Ikea is recalling yet another product that could tip over and injure—or kill—small children. The mega-retailer has recalled 800,000 Kullen dressers after receiving six reports that they have tipped over, causing injuries in some cases. The dresser was sold at Ikea stores between April 2005 and December 2019, and cost about $60.
It’s a disturbing, if sadly not surprising, development for the Swedish company, which has a long, ugly history of creating furniture that is unsafe for children. Last year my colleague Katharine Schwab described the millions of products—ranging from high chairs to crib mattresses to swings to costumes—that Ikea has recalled after major and minor injuries to children. In 2016, Ikea recalled 29 million Malm dressers after six children died when the furniture toppled over. And in January, Co.Design reported that Ikea had agreed to a $46 million settlement in the wrongful death lawsuit brought by parents of a toddler who was killed after a Malm dresser tipped over on the child. Ikea’s pet furniture has also led to the death of animals in the past.
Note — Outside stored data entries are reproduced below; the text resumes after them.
(** A complete sync succeeds: a fresh machine at height [start], a peer that announces a
    higher tip and then serves, in any division into non-empty batches the last of which
    reaches the tip, headers that continue the local chain's numbers, and then the blocks
    of these headers in order, brings the machine to [Done] at the height of the last
    block. *)
Theorem sync_completes (start tip : N) (batches : list (list Header)) (blocks : list Block) (b : Block) :
  start < tip -> batches <> [] -> Forall (fun x => x <> []) batches ->
  concat batches = header <$> (blocks ++ [b]) ->
  numbered (start + 1) (concat batches) -> start + 1 + len (concat batches) < u64_mod ->
  tip < start + 1 + len (concat batches) ->
  start + 1 + len (concat batches) <= tip + len (default [] (last batches)) ->
  sync_run (SyncEngine_new start) (PeerAnnouncedTip tip :: feed_headers batches ++ feed_bodies (blocks ++ [b])) =
    mkSync SyncDone [] (number (header b)).
Proof.
  intros Hst Hne Hf Hblocks Hnum Hlt Htip Hlast. unfold sync_run. cbn [foldl sync_handle sync_state SyncEngine_new local_height].
  rewrite (proj2 (N.leb_gt _ _) Hst). cbn [fst headers_buffer]. rewrite foldl_app.
  unfold wrapping_add. rewrite N.mod_small by lia.
  pose proof (headers_phase batches [] tip (start + 1) start Hne Hf Hnum Hlt Htip Hlast) as Hh.
  unfold sync_run in Hh. cbn [SyncEngine_new headers_buffer]. rewrite Hh. cbn [app]. rewrite Hblocks, <-list_fmap_compose.
  exact (bodies_phase blocks b _ start).
Qed.

(** What a header batch is checked for is its numbers only: headers that do not link to
    each other or to the local chain are accepted, their bodies fetched and handed over;
    and after one complete sync the machine refuses every later tip until the peer
    disconnects. *)
Theorem sync_checks_numbers_only (start tip : N) (h : Header) (b : Block) (tip' : N) :
  start + 1 = tip -> tip < u64_mod - 1 -> number h = tip -> block_hash b = header_hash h ->
  let s := sync_run (SyncEngine_new start) [PeerAnnouncedTip tip; HeadersReceived [h]] in
  sync_handle s (BodyReceived b) = (mkSync SyncDone [] (number (header b)), Ok (PersistBlock b)) /\
  (sync_handle (sync_handle s (BodyReceived b)).1 (PeerAnnouncedTip tip')).2 =
    Err (Unexpected SyncDone (PeerAnnouncedTip tip')).
Proof.
  intros Hst Htip Hnum Hb. cbn zeta. unfold sync_run. cbn [foldl sync_handle sync_state SyncEngine_new local_height].
  rewrite (proj2 (N.leb_gt tip start)) by lia. cbn [fst headers_buffer sync_state sync_handle local_height].
  unfold wrapping_add. rewrite N.mod_small by lia. cbn [check_numbers]. rewrite Hnum, Hst, N.eqb_refl. cbn [negb app].
  change (len [h]) with 1. rewrite N.mod_small by lia. rewrite (proj2 (N.ltb_lt _ _)) by lia.
  cbn [SyncEngine_new headers_buffer app fmap list_fmap fst sync_state sync_handle]. rewrite Hb, bool_decide_eq_true_2 by done. cbn. done.
Qed.
End properties.
(* ===== verification/Engine.v ===== *)
(** * Engine: the chain engine around the coordinator

    Models [src/crates/aii-consensus-bft/src/engine.rs] and the trait of
    [aii-consensus-iface].  Every method of [BftEngine] holds the state lock for
    its whole body, so it is a function from the engine to the engine and the
    outcome.  The optional [BlockExecutor] is a field of the configuration. *)
From stdpp Require Import base tactics gmap numbers strings list.
From Stdlib Require Import NArith Lia.
From S2P Require Import Prelude Bytes Crypto Bft Coordinator Slashing Codec Tx Trie Block ChainSpec.

Definition PLACEHOLDER_TX_GAS : N := 21000.
Definition RECENT_BLOCKS_CAP : nat := 64.

(** [aii-consensus-iface]. *)
Record PostBlockRoots := mkRoots {
  r_state_root : H256;
  r_receipts_root : H256;
  r_logs_bloom : array 256;
  r_gas_used : N
}.

Inductive ConsensusError :=
| InvalidHeader (msg : string)
| InvalidBlock (msg : string)
| BadSignature
| NotInVSet
| Io (msg : string).

Inductive EngineProgress := Idle | NewBlock (h : H256).

(** The genesis file of [aii-config]. *)
Record GenesisValidator := mkGenesisValidator {
  g_bls_pubkey : array 48;
  g_vrf_pubkey : array 32;
  g_stake : N
}.

Record GenesisAlloc := mkGenesisAlloc {
  ga_address : Address;
  ga_balance : N;
  ga_code_hash : option H256
}.

Record Genesis := mkGenesis {
  g_chain_spec : ChainSpec;
  g_timestamp : N;
  g_extra_data : bytes;
  g_alloc : list GenesisAlloc;
  g_validators : list GenesisValidator;
  g_initial_seed : array 32
}.

Section engine.
Context `{Primitives} `{Rlp}.

Record BftConfig := mkConfig {
  cfg_validator_set : ValidatorSet;
  cfg_my_index : N;
  my_bls_sk : bls_sk;
  my_vrf_sk : vrf_sk;
  initial_seed : array 32;
  coinbase : Address;
  cfg_gas_limit : N;
  cfg_base_fee_per_gas : N;
  slot_seconds : N;
  executor : option (BlockBody -> Address -> N -> ConsensusError + PostBlockRoots)
}.

(** The [for] loop of [from_genesis] that decodes the validators' keys. *)
Fixpoint decode_validators (i : N) (gvs : list GenesisValidator) : res BftError (list Validator) :=
  match gvs with
  | [] => Ok []
  | gv :: gvs =>
      bls_pubkey ← map_err (fun _ => InvalidValidatorPubkey i "bls")
        (bls.PublicKey_from_compressed (g_bls_pubkey gv));
      vrf_pubkey ← map_err (fun _ => InvalidValidatorPubkey i "vrf")
        (vrf.PublicKey_from_bytes (g_vrf_pubkey gv));
      rest ← decode_validators (i + 1) gvs;
      mret (mkValidator bls_pubkey vrf_pubkey (g_stake gv) :: rest)
  end.

Definition from_genesis (genesis : Genesis) (my_index : N) (bls_sk : bls_sk) (vrf_sk : vrf_sk)
    (coinbase : Address) : res BftError BftConfig :=
  _ ← guard_err (len (g_validators genesis) =? 0) EmptyValidatorSet;
  runtime ← decode_validators 0 (g_validators genesis);
  validator_set ← ValidatorSet_new runtime;
  _ ← guard_err (size validator_set <=? my_index)
        (ValidatorIndexOutOfBounds my_index (size validator_set));
  mret (mkConfig validator_set my_index bls_sk vrf_sk (g_initial_seed genesis) coinbase
          (cs_initial_gas_limit (g_chain_spec genesis)) (cs_min_base_fee_per_gas (g_chain_spec genesis))
          (cs_block_time_seconds (g_chain_spec genesis)) None).

(** ** State *)

Definition RecentCommittedBlock : Type := Block * PrecommitCertificate.

Record BftEngineState := mkState {
  validator_set : ValidatorSet;
  my_index : N;
  head_hash : H256;
  head_number : N;
  head_timestamp : N;
  st_seed : array 32;
  coordinator : option RoundCoordinator;
  proposal : option (Block * LeaderProof);
  detector : EquivocationDetector;
  pending_evidence : list EquivocationEvidence;
  pending_prevotes : list PrevoteVote;
  pending_precommits : list PrecommitVote;
  recent_blocks : gmap N RecentCommittedBlock
}.

Record BftEngine := mkEngine {
  config : BftConfig;
  state : BftEngineState;
  pending_txs : list Tx
}.

Definition with_state (self : BftEngine) (g : BftEngineState) : BftEngine :=
  mkEngine (config self) g (pending_txs self).

Definition with_round (g : BftEngineState) (c : option RoundCoordinator)
    (p : option (Block * LeaderProof)) : BftEngineState :=
  mkState (validator_set g) (my_index g) (head_hash g) (head_number g) (head_timestamp g)
    (st_seed g) c p (detector g) (pending_evidence g) (pending_prevotes g) (pending_precommits g)
    (recent_blocks g).

Definition with_votes (g : BftEngineState) (pv : list PrevoteVote) (pc : list PrecommitVote)
    : BftEngineState :=
  mkState (validator_set g) (my_index g) (head_hash g) (head_number g) (head_timestamp g)
    (st_seed g) (coordinator g) (proposal g) (detector g) (pending_evidence g) pv pc
    (recent_blocks g).

Definition with_detector (g : BftEngineState) (d : EquivocationDetector)
    (ev : list EquivocationEvidence) : BftEngineState :=
  mkState (validator_set g) (my_index g) (head_hash g) (head_number g) (head_timestamp g)
    (st_seed g) (coordinator g) (proposal g) d ev (pending_prevotes g) (pending_precommits g)
    (recent_blocks g).

(** ** The cache of committed blocks *)

(** [map.iter().next()] of a [BTreeMap]: the lowest key. *)
Definition oldest {A} (m : gmap N A) : option N :=
  foldr (fun k acc => Some (match acc with None => k | Some a => N.min k a end)) None
    (map_to_list m).*1.

(** [while map.len() > RECENT_BLOCKS_CAP]; a turn removes one entry, so the
    size of the map bounds the turns. *)
Fixpoint evict {A} (fuel : nat) (m : gmap N A) : gmap N A :=
  if (RECENT_BLOCKS_CAP <? base.size m)%nat then
    match fuel, oldest m with
    | S fuel, Some k => evict fuel (delete k m)
    | _, _ => m
    end
  else m.

Definition cache_recent_block (m : gmap N RecentCommittedBlock) (block : Block)
    (certificate : PrecommitCertificate) : gmap N RecentCommittedBlock :=
  let m := <[number (header block) := (block, certificate)]> m in
  evict (base.size m) m.

(** ** Construction *)

Definition initial_state (c : BftConfig) (head : Block) (seed : array 32) : BftEngineState :=
  mkState (cfg_validator_set c) (cfg_my_index c) (block_hash head) (number (header head))
    (timestamp (header head)) seed None None Detector_new [] [] [] ∅.

Definition BftEngine_new (c : BftConfig) (genesis : Block) : BftEngine :=
  mkEngine c (initial_state c genesis (initial_seed c)) [].

Definition from_recovered (c : BftConfig) (head : Block) : BftEngine :=
  let seed := if number (header head) =? 0 then initial_seed c else mix_hash (header head) in
  mkEngine c (initial_state c head seed) [].

(** ** Staged transactions *)

Definition set_pending_txs (self : BftEngine) (txs : list Tx) : BftEngine :=
  mkEngine (config self) (state self) txs.

Definition extend_pending_txs (self : BftEngine) (txs : list Tx) : BftEngine :=
  match txs with
  | [] => self
  | _ => mkEngine (config self) (state self) (pending_txs self ++ txs)
  end.

(** The transactions that fit the gas limit, in order, leave the queue. *)
Definition drain_pending_txs_into_body (self : BftEngine) : BlockBody * BftEngine :=
  let max_txs := cfg_gas_limit (config self) / PLACEHOLDER_TX_GAS in
  let take_n := N.min (len (pending_txs self)) max_txs in
  (mkBody (take (N.to_nat take_n) (pending_txs self)) [] [],
   mkEngine (config self) (state self) (drop (N.to_nat take_n) (pending_txs self))).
In this case, Ikea is warning customers that they if they have not properly anchored their Kullen dresser to the wall, they should discontinue using it immediately, and either return it or anchor it. Last year, Ikea launched an app, along with an ad campaign, inviting consumers to learn more about how to install furniture safely, including room-by-room tips based on a child’s age. The company also sends free kits to anchor furniture to the wall or provide in-home installation for free.
When we reached out to Ikea, a spokesperson pointed us to a statement from the company. “The Kullen 3-drawer chest has been on the market for more than 14 years, and more than 4 million pieces have been sold around the world,” it reads. “We have not identified any reports of serious injuries involving the Kullen 3-drawer chest and it is safe to use if attached to the wall, per the assembly instructions and using the included wall-attachment kit.”
But the question remains: Is the company doing enough to stop its furniture from hurting children? Given its recent history of recalling dressers that have proven to be unsafe, why isn’t Ikea’s design team investing more in creating stable furiture that is less likely to tip over?